### Stored items
*****

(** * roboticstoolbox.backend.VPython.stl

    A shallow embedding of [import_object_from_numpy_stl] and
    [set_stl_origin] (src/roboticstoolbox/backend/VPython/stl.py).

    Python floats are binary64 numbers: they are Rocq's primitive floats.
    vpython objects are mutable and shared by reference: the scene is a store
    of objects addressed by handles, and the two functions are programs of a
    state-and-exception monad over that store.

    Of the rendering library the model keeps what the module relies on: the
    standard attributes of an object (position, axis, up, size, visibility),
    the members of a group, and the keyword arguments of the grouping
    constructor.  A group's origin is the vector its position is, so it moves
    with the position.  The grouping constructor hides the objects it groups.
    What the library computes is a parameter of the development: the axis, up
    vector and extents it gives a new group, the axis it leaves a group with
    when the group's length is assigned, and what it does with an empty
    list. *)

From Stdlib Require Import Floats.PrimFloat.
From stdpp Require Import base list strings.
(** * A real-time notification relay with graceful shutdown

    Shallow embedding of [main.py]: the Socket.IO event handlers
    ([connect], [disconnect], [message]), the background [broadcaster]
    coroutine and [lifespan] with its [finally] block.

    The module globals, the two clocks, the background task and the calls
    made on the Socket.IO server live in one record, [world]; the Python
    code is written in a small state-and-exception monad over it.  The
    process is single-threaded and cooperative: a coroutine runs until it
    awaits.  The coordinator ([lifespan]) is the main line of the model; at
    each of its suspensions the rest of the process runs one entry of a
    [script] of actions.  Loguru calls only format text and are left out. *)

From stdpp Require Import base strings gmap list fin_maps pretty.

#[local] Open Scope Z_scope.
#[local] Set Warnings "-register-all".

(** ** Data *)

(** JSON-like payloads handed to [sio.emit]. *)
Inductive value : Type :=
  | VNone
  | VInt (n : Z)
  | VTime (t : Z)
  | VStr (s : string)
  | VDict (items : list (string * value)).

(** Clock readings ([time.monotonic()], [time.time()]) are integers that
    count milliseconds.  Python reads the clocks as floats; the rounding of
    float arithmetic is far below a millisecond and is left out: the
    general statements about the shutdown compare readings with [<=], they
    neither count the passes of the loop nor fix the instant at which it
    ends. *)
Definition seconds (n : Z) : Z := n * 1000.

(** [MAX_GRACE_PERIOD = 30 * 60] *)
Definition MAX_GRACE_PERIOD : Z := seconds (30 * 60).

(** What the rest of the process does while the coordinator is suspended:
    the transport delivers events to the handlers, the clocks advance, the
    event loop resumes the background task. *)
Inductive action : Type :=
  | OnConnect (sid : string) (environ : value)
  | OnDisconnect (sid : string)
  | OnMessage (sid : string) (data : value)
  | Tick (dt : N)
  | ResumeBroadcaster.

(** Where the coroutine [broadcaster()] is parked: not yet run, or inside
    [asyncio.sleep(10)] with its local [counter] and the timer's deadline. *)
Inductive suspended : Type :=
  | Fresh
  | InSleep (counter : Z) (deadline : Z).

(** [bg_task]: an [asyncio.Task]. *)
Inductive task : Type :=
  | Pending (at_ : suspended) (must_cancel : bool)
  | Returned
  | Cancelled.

*****

### Task requirements
Where the data above reaches the line holding "when the group's", begin printing, and stop after the line holding "[asyncio.sleep(10)] with its". Each line must be reproduced exactly, with nothing else added.

### Reply
    when the group's length is assigned, and what it does with an empty
    list. *)

From Stdlib Require Import Floats.PrimFloat.
From stdpp Require Import base list strings.
(** * A real-time notification relay with graceful shutdown

    Shallow embedding of [main.py]: the Socket.IO event handlers
    ([connect], [disconnect], [message]), the background [broadcaster]
    coroutine and [lifespan] with its [finally] block.

    The module globals, the two clocks, the background task and the calls
    made on the Socket.IO server live in one record, [world]; the Python
    code is written in a small state-and-exception monad over it.  The
    process is single-threaded and cooperative: a coroutine runs until it
    awaits.  The coordinator ([lifespan]) is the main line of the model; at
    each of its suspensions the rest of the process runs one entry of a
    [script] of actions.  Loguru calls only format text and are left out. *)

From stdpp Require Import base strings gmap list fin_maps pretty.

#[local] Open Scope Z_scope.
#[local] Set Warnings "-register-all".

(** ** Data *)

(** JSON-like payloads handed to [sio.emit]. *)
Inductive value : Type :=
  | VNone
  | VInt (n : Z)
  | VTime (t : Z)
  | VStr (s : string)
  | VDict (items : list (string * value)).

(** Clock readings ([time.monotonic()], [time.time()]) are integers that
    count milliseconds.  Python reads the clocks as floats; the rounding of
    float arithmetic is far below a millisecond and is left out: the
    general statements about the shutdown compare readings with [<=], they
    neither count the passes of the loop nor fix the instant at which it
    ends. *)
Definition seconds (n : Z) : Z := n * 1000.

(** [MAX_GRACE_PERIOD = 30 * 60] *)
Definition MAX_GRACE_PERIOD : Z := seconds (30 * 60).

(** What the rest of the process does while the coordinator is suspended:
    the transport delivers events to the handlers, the clocks advance, the
    event loop resumes the background task. *)
Inductive action : Type :=
  | OnConnect (sid : string) (environ : value)
  | OnDisconnect (sid : string)
  | OnMessage (sid : string) (data : value)
  | Tick (dt : N)
  | ResumeBroadcaster.

(** Where the coroutine [broadcaster()] is parked: not yet run, or inside
    [asyncio.sleep(10)] with its local [counter] and the timer's deadline. *)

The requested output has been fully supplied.